Action item: Every entry must be echoed exactly.
╭─ Recorded information
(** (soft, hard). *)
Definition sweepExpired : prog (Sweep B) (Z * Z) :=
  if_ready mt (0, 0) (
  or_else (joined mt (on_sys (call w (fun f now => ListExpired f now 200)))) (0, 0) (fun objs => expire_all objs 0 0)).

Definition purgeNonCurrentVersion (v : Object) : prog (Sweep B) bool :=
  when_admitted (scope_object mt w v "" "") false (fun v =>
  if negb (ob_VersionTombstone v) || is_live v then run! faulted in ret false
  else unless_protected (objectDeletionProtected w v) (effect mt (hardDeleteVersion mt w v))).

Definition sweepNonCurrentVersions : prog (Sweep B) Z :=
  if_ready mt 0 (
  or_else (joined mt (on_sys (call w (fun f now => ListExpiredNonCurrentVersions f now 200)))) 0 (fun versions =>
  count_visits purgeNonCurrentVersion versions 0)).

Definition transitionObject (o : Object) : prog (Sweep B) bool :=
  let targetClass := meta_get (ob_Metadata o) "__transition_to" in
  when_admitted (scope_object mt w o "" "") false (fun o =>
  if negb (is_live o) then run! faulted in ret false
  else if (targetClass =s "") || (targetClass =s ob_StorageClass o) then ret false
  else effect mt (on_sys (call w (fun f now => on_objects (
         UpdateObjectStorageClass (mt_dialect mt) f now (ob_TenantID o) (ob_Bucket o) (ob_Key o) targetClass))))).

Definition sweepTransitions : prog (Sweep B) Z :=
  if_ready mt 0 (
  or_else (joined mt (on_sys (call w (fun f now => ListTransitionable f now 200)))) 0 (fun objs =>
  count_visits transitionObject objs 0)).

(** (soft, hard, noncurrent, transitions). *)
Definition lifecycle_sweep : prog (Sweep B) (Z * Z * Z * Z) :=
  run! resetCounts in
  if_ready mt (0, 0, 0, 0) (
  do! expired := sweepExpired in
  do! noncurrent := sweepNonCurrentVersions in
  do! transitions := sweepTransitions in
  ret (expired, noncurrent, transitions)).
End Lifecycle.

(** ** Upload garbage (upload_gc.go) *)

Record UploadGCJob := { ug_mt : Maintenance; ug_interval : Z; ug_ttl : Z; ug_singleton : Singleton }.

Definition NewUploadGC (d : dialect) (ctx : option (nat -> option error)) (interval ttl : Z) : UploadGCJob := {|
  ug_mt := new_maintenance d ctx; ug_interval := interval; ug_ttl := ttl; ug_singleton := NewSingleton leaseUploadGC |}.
╰─
Written reply:
(** (soft, hard). *)
Definition sweepExpired : prog (Sweep B) (Z * Z) :=
  if_ready mt (0, 0) (
  or_else (joined mt (on_sys (call w (fun f now => ListExpired f now 200)))) (0, 0) (fun objs => expire_all objs 0 0)).

Definition purgeNonCurrentVersion (v : Object) : prog (Sweep B) bool :=
  when_admitted (scope_object mt w v "" "") false (fun v =>
  if negb (ob_VersionTombstone v) || is_live v then run! faulted in ret false
  else unless_protected (objectDeletionProtected w v) (effect mt (hardDeleteVersion mt w v))).

Definition sweepNonCurrentVersions : prog (Sweep B) Z :=
  if_ready mt 0 (
  or_else (joined mt (on_sys (call w (fun f now => ListExpiredNonCurrentVersions f now 200)))) 0 (fun versions =>
  count_visits purgeNonCurrentVersion versions 0)).

Definition transitionObject (o : Object) : prog (Sweep B) bool :=
  let targetClass := meta_get (ob_Metadata o) "__transition_to" in
  when_admitted (scope_object mt w o "" "") false (fun o =>
  if negb (is_live o) then run! faulted in ret false
  else if (targetClass =s "") || (targetClass =s ob_StorageClass o) then ret false
  else effect mt (on_sys (call w (fun f now => on_objects (
         UpdateObjectStorageClass (mt_dialect mt) f now (ob_TenantID o) (ob_Bucket o) (ob_Key o) targetClass))))).

Definition sweepTransitions : prog (Sweep B) Z :=
  if_ready mt 0 (
  or_else (joined mt (on_sys (call w (fun f now => ListTransitionable f now 200)))) 0 (fun objs =>
  count_visits transitionObject objs 0)).

(** (soft, hard, noncurrent, transitions). *)
Definition lifecycle_sweep : prog (Sweep B) (Z * Z * Z * Z) :=
  run! resetCounts in
  if_ready mt (0, 0, 0, 0) (
  do! expired := sweepExpired in
  do! noncurrent := sweepNonCurrentVersions in
  do! transitions := sweepTransitions in
  ret (expired, noncurrent, transitions)).
End Lifecycle.

(** ** Upload garbage (upload_gc.go) *)

Record UploadGCJob := { ug_mt : Maintenance; ug_interval : Z; ug_ttl : Z; ug_singleton : Singleton }.

Definition NewUploadGC (d : dialect) (ctx : option (nat -> option error)) (interval ttl : Z) : UploadGCJob := {|
  ug_mt := new_maintenance d ctx; ug_interval := interval; ug_ttl := ttl; ug_singleton := NewSingleton leaseUploadGC |}.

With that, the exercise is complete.